## WHAT THIS TASK INVOLVES
Type again, exactly, the lines below from the start through the line that includes "Definition zero_delta : Delta".

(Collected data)
=-=-=-=-=

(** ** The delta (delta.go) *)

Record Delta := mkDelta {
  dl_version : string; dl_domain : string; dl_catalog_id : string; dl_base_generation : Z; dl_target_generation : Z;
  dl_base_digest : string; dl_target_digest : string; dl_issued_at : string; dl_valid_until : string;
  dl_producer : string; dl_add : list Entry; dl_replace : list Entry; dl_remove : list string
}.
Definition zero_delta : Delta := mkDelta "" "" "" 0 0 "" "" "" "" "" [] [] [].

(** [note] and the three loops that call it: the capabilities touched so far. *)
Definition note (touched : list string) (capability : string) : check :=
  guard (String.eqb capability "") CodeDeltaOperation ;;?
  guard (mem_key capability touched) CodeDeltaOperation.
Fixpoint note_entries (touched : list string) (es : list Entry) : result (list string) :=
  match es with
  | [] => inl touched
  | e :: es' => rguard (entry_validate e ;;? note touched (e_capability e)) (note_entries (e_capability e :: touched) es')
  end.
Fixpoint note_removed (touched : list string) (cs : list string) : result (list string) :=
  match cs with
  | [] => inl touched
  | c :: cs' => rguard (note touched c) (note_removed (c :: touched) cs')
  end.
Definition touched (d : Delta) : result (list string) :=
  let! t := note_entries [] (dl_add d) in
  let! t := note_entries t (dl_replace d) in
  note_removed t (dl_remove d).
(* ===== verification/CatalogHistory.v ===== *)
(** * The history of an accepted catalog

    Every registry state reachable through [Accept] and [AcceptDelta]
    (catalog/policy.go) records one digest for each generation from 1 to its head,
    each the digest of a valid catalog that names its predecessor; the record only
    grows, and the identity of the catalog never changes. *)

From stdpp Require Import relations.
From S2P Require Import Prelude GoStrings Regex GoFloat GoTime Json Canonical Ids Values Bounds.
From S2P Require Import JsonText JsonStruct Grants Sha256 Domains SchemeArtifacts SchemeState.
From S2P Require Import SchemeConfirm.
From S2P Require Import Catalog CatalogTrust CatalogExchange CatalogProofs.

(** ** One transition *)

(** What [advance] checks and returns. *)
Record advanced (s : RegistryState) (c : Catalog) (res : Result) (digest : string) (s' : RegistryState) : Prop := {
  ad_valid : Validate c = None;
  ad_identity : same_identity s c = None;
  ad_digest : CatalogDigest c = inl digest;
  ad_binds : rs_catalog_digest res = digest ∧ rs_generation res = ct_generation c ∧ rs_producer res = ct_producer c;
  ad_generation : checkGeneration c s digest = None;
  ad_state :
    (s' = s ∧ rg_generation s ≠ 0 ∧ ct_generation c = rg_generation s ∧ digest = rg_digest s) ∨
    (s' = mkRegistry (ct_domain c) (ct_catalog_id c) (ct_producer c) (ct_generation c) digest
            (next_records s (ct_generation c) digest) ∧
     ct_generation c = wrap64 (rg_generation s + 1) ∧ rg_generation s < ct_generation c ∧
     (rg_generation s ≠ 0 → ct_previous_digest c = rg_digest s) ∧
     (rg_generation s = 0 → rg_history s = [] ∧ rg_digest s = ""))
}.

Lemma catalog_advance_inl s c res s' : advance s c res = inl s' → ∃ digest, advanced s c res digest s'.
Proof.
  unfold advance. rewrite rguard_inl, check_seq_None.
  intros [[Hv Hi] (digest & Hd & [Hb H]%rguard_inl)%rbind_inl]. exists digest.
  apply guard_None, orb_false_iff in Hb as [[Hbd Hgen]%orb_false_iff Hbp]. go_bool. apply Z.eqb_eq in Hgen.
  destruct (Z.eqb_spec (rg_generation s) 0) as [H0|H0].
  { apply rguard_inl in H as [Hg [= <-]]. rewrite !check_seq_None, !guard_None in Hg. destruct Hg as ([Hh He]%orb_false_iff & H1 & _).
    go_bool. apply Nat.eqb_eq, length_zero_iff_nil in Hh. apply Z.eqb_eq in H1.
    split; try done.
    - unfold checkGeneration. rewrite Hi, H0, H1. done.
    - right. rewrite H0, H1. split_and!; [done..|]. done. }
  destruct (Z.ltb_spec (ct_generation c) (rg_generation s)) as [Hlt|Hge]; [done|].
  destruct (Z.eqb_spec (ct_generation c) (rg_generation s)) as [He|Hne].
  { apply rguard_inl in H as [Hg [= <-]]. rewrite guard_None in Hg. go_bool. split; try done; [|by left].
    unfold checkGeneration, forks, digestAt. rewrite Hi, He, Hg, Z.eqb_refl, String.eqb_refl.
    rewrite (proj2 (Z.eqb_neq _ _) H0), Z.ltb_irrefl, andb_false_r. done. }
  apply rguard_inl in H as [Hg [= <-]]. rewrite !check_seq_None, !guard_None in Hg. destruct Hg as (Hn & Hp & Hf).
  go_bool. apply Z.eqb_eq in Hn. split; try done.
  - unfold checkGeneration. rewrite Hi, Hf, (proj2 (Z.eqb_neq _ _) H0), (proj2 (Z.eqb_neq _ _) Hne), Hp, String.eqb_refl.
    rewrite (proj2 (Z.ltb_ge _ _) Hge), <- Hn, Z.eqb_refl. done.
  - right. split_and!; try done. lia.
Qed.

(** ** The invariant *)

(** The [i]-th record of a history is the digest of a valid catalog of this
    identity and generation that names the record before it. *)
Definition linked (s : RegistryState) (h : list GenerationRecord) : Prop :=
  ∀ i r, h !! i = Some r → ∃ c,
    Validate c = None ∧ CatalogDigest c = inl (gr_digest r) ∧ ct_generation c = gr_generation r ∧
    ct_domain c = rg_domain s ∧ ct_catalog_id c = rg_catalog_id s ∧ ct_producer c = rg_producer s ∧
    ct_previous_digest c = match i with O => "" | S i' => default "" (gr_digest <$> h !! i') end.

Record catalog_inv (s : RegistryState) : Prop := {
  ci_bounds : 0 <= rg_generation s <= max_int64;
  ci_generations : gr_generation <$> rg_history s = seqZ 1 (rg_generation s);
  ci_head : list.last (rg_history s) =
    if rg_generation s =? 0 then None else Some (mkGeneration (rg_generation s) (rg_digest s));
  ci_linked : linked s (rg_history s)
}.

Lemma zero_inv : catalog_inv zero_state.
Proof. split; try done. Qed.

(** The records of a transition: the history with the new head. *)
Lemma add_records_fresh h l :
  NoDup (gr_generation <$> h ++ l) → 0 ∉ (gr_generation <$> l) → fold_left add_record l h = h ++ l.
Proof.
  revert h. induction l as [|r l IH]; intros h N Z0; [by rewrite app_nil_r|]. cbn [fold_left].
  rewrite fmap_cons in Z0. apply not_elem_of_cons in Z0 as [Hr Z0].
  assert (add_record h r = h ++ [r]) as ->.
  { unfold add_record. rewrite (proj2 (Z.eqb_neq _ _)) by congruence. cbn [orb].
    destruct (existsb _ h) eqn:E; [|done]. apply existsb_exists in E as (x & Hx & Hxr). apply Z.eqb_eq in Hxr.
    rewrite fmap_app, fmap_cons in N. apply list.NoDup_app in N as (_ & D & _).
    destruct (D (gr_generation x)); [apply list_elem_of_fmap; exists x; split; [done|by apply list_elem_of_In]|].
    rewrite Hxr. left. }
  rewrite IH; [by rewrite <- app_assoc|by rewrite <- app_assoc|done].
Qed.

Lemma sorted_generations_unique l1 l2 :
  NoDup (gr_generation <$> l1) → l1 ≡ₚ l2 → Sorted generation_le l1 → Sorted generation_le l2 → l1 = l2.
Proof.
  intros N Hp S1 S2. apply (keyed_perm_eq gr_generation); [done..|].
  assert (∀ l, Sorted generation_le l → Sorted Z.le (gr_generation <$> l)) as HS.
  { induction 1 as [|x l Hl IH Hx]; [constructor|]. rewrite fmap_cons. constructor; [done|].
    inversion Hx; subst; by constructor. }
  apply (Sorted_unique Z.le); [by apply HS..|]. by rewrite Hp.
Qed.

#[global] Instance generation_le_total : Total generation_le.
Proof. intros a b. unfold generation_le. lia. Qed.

=-=-=-=-=

## WRITTEN RESPONSE
(** ** The delta (delta.go) *)

Record Delta := mkDelta {
  dl_version : string; dl_domain : string; dl_catalog_id : string; dl_base_generation : Z; dl_target_generation : Z;
  dl_base_digest : string; dl_target_digest : string; dl_issued_at : string; dl_valid_until : string;
  dl_producer : string; dl_add : list Entry; dl_replace : list Entry; dl_remove : list string
}.
Definition zero_delta : Delta := mkDelta "" "" "" 0 0 "" "" "" "" "" [] [] [].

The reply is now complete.